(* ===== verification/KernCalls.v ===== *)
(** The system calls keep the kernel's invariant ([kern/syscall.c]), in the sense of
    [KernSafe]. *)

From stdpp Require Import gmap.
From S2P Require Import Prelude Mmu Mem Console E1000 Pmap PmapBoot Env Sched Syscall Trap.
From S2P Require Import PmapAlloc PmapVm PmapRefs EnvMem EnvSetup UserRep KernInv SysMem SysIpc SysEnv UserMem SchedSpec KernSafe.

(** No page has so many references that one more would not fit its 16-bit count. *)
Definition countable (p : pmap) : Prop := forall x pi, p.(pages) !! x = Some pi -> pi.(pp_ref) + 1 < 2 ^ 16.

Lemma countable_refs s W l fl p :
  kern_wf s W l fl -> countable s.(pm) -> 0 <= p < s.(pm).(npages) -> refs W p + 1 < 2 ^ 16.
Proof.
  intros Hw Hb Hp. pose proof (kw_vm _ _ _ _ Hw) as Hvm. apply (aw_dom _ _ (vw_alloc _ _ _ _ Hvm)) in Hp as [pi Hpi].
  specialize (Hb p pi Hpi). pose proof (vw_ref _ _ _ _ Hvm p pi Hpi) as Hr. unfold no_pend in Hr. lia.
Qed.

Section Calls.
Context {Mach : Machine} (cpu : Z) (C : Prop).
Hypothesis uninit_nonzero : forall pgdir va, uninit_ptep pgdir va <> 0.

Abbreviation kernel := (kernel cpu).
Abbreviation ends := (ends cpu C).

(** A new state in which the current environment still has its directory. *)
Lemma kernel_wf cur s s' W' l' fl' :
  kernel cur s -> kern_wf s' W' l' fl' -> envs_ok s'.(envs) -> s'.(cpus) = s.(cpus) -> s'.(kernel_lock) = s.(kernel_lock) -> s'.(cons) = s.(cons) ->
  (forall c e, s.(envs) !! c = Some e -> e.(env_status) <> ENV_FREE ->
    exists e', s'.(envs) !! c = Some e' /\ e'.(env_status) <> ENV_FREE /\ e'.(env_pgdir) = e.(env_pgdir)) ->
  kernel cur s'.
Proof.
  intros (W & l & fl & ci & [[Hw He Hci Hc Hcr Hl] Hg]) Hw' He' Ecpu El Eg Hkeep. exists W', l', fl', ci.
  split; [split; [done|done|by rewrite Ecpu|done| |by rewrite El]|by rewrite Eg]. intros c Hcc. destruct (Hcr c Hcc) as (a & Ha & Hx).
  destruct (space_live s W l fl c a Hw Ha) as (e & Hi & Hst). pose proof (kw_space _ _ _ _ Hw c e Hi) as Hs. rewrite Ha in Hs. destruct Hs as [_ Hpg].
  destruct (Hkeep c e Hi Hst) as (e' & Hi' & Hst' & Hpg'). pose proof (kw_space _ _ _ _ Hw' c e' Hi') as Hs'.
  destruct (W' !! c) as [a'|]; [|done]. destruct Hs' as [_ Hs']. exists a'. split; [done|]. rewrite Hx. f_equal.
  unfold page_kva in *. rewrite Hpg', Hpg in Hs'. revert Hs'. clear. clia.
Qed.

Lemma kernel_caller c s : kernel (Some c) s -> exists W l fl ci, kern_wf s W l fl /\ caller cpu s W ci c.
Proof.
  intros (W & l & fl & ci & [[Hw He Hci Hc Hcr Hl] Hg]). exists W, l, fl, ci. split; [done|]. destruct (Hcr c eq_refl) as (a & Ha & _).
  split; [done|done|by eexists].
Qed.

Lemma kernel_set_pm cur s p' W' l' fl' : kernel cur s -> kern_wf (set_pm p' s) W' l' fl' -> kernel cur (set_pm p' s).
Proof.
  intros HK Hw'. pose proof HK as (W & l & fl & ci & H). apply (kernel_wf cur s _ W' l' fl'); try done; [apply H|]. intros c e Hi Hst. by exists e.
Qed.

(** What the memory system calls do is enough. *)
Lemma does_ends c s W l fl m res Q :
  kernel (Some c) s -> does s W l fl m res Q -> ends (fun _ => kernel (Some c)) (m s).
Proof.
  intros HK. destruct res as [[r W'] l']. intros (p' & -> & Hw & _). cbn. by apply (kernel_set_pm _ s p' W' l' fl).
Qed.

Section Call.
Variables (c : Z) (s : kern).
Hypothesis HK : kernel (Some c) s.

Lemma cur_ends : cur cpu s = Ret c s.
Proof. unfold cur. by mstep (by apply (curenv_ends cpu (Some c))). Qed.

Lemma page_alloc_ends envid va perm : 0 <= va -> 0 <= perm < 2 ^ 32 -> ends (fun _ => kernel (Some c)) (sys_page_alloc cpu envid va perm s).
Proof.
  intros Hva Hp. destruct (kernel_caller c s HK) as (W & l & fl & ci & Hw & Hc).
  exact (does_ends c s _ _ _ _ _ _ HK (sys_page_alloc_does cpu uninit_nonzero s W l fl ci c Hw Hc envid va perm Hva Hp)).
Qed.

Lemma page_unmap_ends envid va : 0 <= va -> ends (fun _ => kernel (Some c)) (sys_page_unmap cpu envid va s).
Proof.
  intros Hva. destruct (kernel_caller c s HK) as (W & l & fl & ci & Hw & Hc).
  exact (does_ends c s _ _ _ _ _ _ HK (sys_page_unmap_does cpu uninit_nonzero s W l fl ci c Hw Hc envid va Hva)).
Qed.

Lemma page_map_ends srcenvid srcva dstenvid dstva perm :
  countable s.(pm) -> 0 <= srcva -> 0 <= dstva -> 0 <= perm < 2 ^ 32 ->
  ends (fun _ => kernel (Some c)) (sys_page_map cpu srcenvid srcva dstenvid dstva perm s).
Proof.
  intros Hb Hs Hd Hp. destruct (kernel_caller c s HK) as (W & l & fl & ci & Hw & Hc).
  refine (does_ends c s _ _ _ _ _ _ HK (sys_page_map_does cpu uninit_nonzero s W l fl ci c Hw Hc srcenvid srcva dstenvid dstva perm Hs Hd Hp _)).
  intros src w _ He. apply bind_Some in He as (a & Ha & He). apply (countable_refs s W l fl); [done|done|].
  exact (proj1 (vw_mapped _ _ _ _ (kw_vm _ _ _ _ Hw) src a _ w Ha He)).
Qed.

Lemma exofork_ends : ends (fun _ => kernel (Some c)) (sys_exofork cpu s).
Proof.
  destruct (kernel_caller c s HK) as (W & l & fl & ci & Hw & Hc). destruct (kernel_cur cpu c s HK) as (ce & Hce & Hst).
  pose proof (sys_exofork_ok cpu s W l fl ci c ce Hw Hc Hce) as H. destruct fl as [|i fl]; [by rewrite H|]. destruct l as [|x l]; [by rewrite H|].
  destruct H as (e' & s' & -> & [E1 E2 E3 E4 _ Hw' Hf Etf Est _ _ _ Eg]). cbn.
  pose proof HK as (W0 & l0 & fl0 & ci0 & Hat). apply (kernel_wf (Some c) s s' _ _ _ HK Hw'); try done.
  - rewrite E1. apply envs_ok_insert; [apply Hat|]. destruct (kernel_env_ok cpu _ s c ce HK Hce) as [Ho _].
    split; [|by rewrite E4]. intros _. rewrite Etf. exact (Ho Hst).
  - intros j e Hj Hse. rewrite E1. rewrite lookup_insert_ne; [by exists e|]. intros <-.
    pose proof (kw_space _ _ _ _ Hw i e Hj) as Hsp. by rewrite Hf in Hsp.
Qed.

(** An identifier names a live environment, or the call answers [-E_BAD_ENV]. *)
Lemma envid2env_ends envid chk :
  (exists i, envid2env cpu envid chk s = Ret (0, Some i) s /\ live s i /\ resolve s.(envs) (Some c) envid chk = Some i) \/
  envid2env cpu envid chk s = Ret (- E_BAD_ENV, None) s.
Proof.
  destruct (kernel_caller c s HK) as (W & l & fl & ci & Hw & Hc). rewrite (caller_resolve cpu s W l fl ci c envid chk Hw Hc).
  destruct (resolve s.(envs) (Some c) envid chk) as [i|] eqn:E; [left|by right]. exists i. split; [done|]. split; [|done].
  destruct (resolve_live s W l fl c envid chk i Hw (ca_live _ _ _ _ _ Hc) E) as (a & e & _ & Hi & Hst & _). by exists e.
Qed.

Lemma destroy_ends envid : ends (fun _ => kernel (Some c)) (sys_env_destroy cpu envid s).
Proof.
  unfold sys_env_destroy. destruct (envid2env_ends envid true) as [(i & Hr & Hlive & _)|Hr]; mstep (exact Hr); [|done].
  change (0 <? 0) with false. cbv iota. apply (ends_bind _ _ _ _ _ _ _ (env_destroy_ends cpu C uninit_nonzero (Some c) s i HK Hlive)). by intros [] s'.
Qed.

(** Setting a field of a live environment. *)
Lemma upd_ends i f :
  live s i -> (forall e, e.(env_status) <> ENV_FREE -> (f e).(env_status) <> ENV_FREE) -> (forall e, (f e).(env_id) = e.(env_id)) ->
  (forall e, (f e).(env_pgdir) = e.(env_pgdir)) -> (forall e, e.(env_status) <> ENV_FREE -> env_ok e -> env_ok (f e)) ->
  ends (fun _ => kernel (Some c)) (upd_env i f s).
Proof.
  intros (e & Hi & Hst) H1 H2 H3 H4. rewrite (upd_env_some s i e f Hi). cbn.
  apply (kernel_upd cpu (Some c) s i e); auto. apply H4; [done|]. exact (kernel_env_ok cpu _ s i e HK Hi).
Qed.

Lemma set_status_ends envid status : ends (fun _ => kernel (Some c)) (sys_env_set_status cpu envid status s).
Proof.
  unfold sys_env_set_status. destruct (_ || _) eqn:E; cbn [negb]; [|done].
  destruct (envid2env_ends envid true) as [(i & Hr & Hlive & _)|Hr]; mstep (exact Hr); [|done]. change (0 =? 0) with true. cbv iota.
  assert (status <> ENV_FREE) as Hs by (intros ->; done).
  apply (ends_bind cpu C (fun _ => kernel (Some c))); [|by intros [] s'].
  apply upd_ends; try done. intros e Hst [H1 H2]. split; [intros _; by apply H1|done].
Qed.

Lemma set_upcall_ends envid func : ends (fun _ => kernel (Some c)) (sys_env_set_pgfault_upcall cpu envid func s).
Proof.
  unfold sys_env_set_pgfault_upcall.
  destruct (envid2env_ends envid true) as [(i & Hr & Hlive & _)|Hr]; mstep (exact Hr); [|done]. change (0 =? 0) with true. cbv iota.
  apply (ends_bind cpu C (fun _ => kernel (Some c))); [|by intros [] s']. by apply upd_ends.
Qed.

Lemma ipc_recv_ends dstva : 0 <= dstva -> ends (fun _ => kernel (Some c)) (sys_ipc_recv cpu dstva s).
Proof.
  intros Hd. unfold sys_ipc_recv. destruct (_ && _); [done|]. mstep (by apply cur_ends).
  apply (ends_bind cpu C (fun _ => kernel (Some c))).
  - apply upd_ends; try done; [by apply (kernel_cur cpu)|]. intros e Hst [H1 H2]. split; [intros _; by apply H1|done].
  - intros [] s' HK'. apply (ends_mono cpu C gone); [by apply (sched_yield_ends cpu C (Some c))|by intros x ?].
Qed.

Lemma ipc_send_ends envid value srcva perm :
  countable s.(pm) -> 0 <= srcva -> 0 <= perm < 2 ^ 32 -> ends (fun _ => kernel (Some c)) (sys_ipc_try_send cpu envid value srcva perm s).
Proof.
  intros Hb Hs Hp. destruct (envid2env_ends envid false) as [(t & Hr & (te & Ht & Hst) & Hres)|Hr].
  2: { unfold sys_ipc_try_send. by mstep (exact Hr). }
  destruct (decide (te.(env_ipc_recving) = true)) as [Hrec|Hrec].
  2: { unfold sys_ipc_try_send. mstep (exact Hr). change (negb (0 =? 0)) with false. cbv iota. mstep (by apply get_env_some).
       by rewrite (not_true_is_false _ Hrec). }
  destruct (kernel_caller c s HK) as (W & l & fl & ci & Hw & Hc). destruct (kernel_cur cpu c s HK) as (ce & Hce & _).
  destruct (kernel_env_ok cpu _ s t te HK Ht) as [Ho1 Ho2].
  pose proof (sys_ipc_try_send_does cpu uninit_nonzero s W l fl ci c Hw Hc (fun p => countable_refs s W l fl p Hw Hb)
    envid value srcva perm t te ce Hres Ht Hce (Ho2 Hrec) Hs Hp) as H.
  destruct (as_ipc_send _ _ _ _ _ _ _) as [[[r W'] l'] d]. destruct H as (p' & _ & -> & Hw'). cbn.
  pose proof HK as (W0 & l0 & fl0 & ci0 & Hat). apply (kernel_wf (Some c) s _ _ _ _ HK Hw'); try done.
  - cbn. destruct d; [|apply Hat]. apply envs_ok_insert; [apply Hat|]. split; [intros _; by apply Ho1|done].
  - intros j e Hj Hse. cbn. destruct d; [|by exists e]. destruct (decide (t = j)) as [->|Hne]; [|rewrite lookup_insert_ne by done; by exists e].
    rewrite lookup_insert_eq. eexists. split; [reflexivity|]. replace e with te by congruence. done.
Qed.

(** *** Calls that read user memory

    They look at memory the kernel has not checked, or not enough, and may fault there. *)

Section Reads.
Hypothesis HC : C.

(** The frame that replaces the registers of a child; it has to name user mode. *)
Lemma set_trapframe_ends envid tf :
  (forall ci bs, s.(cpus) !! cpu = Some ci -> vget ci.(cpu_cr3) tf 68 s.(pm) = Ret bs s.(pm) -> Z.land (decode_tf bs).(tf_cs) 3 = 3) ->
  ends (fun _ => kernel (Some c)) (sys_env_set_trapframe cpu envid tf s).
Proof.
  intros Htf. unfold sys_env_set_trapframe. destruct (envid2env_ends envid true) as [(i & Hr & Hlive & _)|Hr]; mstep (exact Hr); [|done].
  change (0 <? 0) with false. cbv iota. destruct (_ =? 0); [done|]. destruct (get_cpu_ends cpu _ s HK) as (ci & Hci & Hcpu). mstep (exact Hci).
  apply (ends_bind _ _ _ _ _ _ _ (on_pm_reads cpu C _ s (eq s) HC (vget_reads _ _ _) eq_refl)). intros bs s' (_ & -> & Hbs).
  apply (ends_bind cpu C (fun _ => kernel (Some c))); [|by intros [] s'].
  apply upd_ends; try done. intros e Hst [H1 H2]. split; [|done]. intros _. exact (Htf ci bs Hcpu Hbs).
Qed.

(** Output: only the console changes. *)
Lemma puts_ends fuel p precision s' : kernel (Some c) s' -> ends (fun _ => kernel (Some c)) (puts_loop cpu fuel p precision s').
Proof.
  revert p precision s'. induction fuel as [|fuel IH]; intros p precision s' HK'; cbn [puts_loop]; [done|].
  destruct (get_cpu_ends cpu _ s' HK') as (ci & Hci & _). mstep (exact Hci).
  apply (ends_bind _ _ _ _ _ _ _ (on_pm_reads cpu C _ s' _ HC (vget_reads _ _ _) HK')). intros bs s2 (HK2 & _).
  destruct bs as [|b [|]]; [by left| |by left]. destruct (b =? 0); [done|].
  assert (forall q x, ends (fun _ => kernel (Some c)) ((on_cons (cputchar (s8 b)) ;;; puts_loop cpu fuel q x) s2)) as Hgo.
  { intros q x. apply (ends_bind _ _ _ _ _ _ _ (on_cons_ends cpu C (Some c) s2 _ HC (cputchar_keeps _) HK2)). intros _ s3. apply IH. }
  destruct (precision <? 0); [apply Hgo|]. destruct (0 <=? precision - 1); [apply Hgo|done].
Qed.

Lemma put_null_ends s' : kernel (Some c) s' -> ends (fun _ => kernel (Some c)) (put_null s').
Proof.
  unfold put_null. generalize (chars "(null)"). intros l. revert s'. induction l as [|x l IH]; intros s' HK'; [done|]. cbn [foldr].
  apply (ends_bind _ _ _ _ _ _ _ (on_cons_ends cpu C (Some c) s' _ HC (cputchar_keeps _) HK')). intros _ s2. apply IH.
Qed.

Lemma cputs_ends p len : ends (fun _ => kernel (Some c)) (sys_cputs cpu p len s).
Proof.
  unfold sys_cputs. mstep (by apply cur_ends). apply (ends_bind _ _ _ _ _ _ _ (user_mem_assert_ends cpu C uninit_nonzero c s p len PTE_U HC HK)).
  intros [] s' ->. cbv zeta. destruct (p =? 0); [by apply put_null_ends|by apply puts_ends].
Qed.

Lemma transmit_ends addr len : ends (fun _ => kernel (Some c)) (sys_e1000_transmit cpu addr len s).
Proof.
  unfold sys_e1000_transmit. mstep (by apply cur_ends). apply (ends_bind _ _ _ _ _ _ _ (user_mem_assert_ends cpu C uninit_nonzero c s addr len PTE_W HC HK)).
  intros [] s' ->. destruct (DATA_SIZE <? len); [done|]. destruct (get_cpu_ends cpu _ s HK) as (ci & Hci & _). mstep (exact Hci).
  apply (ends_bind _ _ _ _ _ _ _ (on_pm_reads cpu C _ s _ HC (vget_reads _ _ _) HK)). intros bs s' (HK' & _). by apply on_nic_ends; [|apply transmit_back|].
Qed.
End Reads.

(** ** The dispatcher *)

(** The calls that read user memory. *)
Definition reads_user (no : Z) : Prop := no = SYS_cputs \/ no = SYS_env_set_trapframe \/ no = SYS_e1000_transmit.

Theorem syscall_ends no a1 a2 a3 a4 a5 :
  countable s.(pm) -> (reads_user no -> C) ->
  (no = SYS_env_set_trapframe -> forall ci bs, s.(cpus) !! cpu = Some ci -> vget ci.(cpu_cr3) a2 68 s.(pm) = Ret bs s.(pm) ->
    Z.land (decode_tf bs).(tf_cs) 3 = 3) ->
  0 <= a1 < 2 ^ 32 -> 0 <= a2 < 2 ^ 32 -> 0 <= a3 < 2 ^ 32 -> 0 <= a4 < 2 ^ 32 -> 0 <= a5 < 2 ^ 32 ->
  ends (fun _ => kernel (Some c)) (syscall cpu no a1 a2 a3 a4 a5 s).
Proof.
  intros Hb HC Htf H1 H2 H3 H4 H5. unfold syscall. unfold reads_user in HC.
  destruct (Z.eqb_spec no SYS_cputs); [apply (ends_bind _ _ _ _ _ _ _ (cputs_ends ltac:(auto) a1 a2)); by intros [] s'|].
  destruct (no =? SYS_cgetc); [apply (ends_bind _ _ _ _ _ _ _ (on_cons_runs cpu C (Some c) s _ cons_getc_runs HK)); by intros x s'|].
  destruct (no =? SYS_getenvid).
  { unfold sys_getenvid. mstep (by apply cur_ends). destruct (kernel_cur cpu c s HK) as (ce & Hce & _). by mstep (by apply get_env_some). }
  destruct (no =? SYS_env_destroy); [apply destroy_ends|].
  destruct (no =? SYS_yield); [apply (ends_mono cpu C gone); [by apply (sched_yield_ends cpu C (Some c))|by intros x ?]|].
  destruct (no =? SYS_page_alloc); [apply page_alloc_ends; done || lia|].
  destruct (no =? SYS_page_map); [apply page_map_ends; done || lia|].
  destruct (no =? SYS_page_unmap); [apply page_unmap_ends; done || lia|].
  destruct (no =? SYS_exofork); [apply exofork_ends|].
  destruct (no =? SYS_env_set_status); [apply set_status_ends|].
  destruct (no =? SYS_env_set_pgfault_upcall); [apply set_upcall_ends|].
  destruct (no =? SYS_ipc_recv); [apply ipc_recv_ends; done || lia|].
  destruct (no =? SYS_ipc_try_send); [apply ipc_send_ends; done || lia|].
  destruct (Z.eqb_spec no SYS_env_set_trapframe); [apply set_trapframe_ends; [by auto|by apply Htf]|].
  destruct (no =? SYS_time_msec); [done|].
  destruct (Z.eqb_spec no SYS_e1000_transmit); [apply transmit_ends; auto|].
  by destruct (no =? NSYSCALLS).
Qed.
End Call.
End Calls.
...
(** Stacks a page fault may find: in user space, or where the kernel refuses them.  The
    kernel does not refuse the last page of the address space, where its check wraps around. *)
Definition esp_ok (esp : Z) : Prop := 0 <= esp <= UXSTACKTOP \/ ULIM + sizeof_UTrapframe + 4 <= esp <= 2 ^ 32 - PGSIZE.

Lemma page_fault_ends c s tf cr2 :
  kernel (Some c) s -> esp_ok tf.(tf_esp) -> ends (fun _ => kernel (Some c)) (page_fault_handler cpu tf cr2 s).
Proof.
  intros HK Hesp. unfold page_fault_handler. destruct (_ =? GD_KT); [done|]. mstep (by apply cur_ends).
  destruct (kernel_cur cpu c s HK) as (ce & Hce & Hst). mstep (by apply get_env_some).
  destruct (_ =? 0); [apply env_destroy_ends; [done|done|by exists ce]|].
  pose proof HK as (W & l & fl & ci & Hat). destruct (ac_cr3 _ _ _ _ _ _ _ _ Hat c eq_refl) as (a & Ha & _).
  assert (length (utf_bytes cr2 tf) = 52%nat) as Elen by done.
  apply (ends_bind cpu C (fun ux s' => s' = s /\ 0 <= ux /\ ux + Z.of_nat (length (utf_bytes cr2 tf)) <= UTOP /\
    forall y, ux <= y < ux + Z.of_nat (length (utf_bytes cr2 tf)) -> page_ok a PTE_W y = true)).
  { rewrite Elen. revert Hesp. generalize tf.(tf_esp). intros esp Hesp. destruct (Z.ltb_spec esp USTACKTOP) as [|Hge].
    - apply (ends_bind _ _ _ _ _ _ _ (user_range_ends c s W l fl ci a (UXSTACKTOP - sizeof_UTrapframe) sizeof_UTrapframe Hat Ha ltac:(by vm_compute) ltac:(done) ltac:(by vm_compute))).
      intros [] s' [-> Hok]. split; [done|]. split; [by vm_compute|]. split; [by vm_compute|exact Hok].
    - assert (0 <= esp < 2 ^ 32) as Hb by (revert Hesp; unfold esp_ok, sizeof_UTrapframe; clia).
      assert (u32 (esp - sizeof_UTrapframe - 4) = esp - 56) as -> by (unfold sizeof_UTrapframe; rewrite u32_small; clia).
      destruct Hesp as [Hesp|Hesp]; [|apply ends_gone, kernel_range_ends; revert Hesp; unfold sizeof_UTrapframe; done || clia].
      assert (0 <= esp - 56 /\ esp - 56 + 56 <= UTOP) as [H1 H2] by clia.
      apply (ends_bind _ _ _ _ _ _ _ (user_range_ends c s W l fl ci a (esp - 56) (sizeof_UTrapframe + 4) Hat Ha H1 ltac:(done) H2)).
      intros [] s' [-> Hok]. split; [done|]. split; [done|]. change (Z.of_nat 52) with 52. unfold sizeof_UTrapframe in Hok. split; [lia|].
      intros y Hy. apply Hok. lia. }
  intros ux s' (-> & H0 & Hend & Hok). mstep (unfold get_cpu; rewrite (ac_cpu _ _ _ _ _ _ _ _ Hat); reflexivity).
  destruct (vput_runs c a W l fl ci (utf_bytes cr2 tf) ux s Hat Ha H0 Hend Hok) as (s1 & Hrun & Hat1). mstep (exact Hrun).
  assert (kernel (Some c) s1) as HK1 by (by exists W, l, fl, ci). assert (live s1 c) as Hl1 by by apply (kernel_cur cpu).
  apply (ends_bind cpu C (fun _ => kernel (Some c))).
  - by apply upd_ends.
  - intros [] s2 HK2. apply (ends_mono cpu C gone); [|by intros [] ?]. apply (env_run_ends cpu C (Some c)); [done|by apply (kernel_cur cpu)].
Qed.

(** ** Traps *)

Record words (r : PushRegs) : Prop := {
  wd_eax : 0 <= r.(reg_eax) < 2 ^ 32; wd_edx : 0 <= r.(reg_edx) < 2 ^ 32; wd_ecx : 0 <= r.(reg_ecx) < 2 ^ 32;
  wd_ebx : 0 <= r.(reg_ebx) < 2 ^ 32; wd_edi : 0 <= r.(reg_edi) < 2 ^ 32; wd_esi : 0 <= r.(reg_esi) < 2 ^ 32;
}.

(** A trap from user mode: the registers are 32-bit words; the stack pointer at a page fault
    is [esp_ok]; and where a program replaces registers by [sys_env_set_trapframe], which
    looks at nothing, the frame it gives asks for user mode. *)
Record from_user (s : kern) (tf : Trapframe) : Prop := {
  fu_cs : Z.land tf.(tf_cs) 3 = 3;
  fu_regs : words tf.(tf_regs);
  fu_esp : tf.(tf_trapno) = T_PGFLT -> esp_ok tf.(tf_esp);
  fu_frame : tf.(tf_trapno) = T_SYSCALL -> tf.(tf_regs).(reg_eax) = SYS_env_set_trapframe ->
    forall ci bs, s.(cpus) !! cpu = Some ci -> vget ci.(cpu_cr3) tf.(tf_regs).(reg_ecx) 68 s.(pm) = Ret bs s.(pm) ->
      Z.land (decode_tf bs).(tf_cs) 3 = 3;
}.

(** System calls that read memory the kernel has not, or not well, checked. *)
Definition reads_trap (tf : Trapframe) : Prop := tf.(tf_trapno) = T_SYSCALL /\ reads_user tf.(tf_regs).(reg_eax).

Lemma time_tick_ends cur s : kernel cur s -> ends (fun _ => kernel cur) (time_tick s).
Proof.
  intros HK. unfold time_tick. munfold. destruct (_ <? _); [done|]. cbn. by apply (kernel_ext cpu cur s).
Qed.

Work to be completed: Look above for the line containing "(* ===== verification/KernCalls.v ===== *)" and the line containing "destruct (space_live s". Transcribe both, with the lines between them, exactly.

Result:
(* ===== verification/KernCalls.v ===== *)
(** The system calls keep the kernel's invariant ([kern/syscall.c]), in the sense of
    [KernSafe]. *)

From stdpp Require Import gmap.
From S2P Require Import Prelude Mmu Mem Console E1000 Pmap PmapBoot Env Sched Syscall Trap.
From S2P Require Import PmapAlloc PmapVm PmapRefs EnvMem EnvSetup UserRep KernInv SysMem SysIpc SysEnv UserMem SchedSpec KernSafe.

(** No page has so many references that one more would not fit its 16-bit count. *)
Definition countable (p : pmap) : Prop := forall x pi, p.(pages) !! x = Some pi -> pi.(pp_ref) + 1 < 2 ^ 16.

Lemma countable_refs s W l fl p :
  kern_wf s W l fl -> countable s.(pm) -> 0 <= p < s.(pm).(npages) -> refs W p + 1 < 2 ^ 16.
Proof.
  intros Hw Hb Hp. pose proof (kw_vm _ _ _ _ Hw) as Hvm. apply (aw_dom _ _ (vw_alloc _ _ _ _ Hvm)) in Hp as [pi Hpi].
  specialize (Hb p pi Hpi). pose proof (vw_ref _ _ _ _ Hvm p pi Hpi) as Hr. unfold no_pend in Hr. lia.
Qed.

Section Calls.
Context {Mach : Machine} (cpu : Z) (C : Prop).
Hypothesis uninit_nonzero : forall pgdir va, uninit_ptep pgdir va <> 0.

Abbreviation kernel := (kernel cpu).
Abbreviation ends := (ends cpu C).

(** A new state in which the current environment still has its directory. *)
Lemma kernel_wf cur s s' W' l' fl' :
  kernel cur s -> kern_wf s' W' l' fl' -> envs_ok s'.(envs) -> s'.(cpus) = s.(cpus) -> s'.(kernel_lock) = s.(kernel_lock) -> s'.(cons) = s.(cons) ->
  (forall c e, s.(envs) !! c = Some e -> e.(env_status) <> ENV_FREE ->
    exists e', s'.(envs) !! c = Some e' /\ e'.(env_status) <> ENV_FREE /\ e'.(env_pgdir) = e.(env_pgdir)) ->
  kernel cur s'.
Proof.
  intros (W & l & fl & ci & [[Hw He Hci Hc Hcr Hl] Hg]) Hw' He' Ecpu El Eg Hkeep. exists W', l', fl', ci.
  split; [split; [done|done|by rewrite Ecpu|done| |by rewrite El]|by rewrite Eg]. intros c Hcc. destruct (Hcr c Hcc) as (a & Ha & Hx).
  destruct (space_live s W l fl c a Hw Ha) as (e & Hi & Hst). pose proof (kw_space _ _ _ _ Hw c e Hi) as Hs. rewrite Ha in Hs. destruct Hs as [_ Hpg].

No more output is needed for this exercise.